■ DESCRIPTION OF THE TASK: Give back every line of the data, word for word.

■ INPUT FOR THIS TASK:

- Opening Delimiter -

Lemma map_wrap c rs' rs :
  Forall2 redir_is rs' rs -> map_cmd text (foldl redircmd c rs') = wrap (map_cmd text c) rs.
Proof.
  intros H. revert c. induction H as [|r x rs' rs (H1 & H2 & H3) _ IH]; intros c; [done|].
  simpl. rewrite IH. simpl. by rewrite H1, H2, H3.
Qed.

(** Each parser starts with [peek] too. *)
Lemma parseexec_skip fuel s : parseexec (length line) fuel (skip_ws s) = parseexec (length line) fuel s.
Proof. destruct fuel; [done|]. cbn [parseexec]. unfold Sh.peek. by rewrite skip_ws_idem. Qed.

Lemma parsepipe_skip fuel s : parsepipe (length line) fuel (skip_ws s) = parsepipe (length line) fuel s.
Proof. destruct fuel; [done|]. cbn [parsepipe]. by rewrite parseexec_skip. Qed.

Lemma parseline_skip fuel s : parseline (length line) fuel (skip_ws s) = parseline (length line) fuel s.
Proof. destruct fuel; [done|]. cbn [parseline]. by rewrite parsepipe_skip. Qed.

(** [r] is the command [c], and [rest] is left. *)
Definition reads (r : result (cmd token)) (c : scmd) (rest : list Z) : Prop :=
  exists c', r = Parsed c' (skip_ws rest) /\ map_cmd text c' = c.

Definition parseback (fuel : nat) (s : list Z) : result (cmd token) :=
  rbind (parsepipe (length line) fuel s) (fun c s => parsebacks (length line) (S (length s)) c s).

(** A command printed for a level is read at that level: a simple command may
    have more redirections after it, and a background command more ampersands. *)
Definition readsE (c : scmd) : Prop := forall rs rest fuel,
  Forall redir_word_ok rs -> next_in STOP rest -> (print_at ExecL c ++ pr_redirs rs ++ rest) `suffix_of` line ->
  (4 * length (print_at ExecL c ++ pr_redirs rs ++ rest) + 1 < fuel)%nat ->
  reads (parseexec (length line) fuel (print_at ExecL c ++ pr_redirs rs ++ rest)) (wrap c rs) rest.

Definition readsP (c : scmd) : Prop := forall rest fuel,
  next_in [RPAR; AMP; SEMI] rest -> (print_at PipeL c ++ rest) `suffix_of` line ->
  (4 * length (print_at PipeL c ++ rest) + 2 < fuel)%nat ->
  reads (parsepipe (length line) fuel (print_at PipeL c ++ rest)) c rest.

Definition readsB (c : scmd) : Prop := forall n rest fuel,
  next_in [RPAR; SEMI] rest -> (print_at BackL c ++ replicate n AMP ++ rest) `suffix_of` line ->
  (4 * length (print_at BackL c ++ replicate n AMP ++ rest) + 2 < fuel)%nat ->
  reads (parseback fuel (print_at BackL c ++ replicate n AMP ++ rest)) (Nat.iter n BACK c) rest.

Definition readsL (c : scmd) : Prop := forall rest fuel,
  next_in [RPAR] rest -> (print_at LineL c ++ rest) `suffix_of` line ->
  (4 * length (print_at LineL c ++ rest) + 3 < fuel)%nat ->
  reads (parseline (length line) fuel (print_at LineL c ++ rest)) c rest.

Lemma next_in_mono cs cs' s : next_in cs s -> cs ⊆ cs' -> next_in cs' s.
Proof. unfold next_in. destruct (skip_ws s); [done|]. set_solver. Qed.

- Closing Delimiter -

■ TASK RESULT:
Lemma map_wrap c rs' rs :
  Forall2 redir_is rs' rs -> map_cmd text (foldl redircmd c rs') = wrap (map_cmd text c) rs.
Proof.
  intros H. revert c. induction H as [|r x rs' rs (H1 & H2 & H3) _ IH]; intros c; [done|].
  simpl. rewrite IH. simpl. by rewrite H1, H2, H3.
Qed.

(** Each parser starts with [peek] too. *)
Lemma parseexec_skip fuel s : parseexec (length line) fuel (skip_ws s) = parseexec (length line) fuel s.
Proof. destruct fuel; [done|]. cbn [parseexec]. unfold Sh.peek. by rewrite skip_ws_idem. Qed.

Lemma parsepipe_skip fuel s : parsepipe (length line) fuel (skip_ws s) = parsepipe (length line) fuel s.
Proof. destruct fuel; [done|]. cbn [parsepipe]. by rewrite parseexec_skip. Qed.

Lemma parseline_skip fuel s : parseline (length line) fuel (skip_ws s) = parseline (length line) fuel s.
Proof. destruct fuel; [done|]. cbn [parseline]. by rewrite parsepipe_skip. Qed.

(** [r] is the command [c], and [rest] is left. *)
Definition reads (r : result (cmd token)) (c : scmd) (rest : list Z) : Prop :=
  exists c', r = Parsed c' (skip_ws rest) /\ map_cmd text c' = c.

Definition parseback (fuel : nat) (s : list Z) : result (cmd token) :=
  rbind (parsepipe (length line) fuel s) (fun c s => parsebacks (length line) (S (length s)) c s).

(** A command printed for a level is read at that level: a simple command may
    have more redirections after it, and a background command more ampersands. *)
Definition readsE (c : scmd) : Prop := forall rs rest fuel,
  Forall redir_word_ok rs -> next_in STOP rest -> (print_at ExecL c ++ pr_redirs rs ++ rest) `suffix_of` line ->
  (4 * length (print_at ExecL c ++ pr_redirs rs ++ rest) + 1 < fuel)%nat ->
  reads (parseexec (length line) fuel (print_at ExecL c ++ pr_redirs rs ++ rest)) (wrap c rs) rest.

Definition readsP (c : scmd) : Prop := forall rest fuel,
  next_in [RPAR; AMP; SEMI] rest -> (print_at PipeL c ++ rest) `suffix_of` line ->
  (4 * length (print_at PipeL c ++ rest) + 2 < fuel)%nat ->
  reads (parsepipe (length line) fuel (print_at PipeL c ++ rest)) c rest.

Definition readsB (c : scmd) : Prop := forall n rest fuel,
  next_in [RPAR; SEMI] rest -> (print_at BackL c ++ replicate n AMP ++ rest) `suffix_of` line ->
  (4 * length (print_at BackL c ++ replicate n AMP ++ rest) + 2 < fuel)%nat ->
  reads (parseback fuel (print_at BackL c ++ replicate n AMP ++ rest)) (Nat.iter n BACK c) rest.

Definition readsL (c : scmd) : Prop := forall rest fuel,
  next_in [RPAR] rest -> (print_at LineL c ++ rest) `suffix_of` line ->
  (4 * length (print_at LineL c ++ rest) + 3 < fuel)%nat ->
  reads (parseline (length line) fuel (print_at LineL c ++ rest)) c rest.

Lemma next_in_mono cs cs' s : next_in cs s -> cs ⊆ cs' -> next_in cs' s.
Proof. unfold next_in. destruct (skip_ws s); [done|]. set_solver. Qed.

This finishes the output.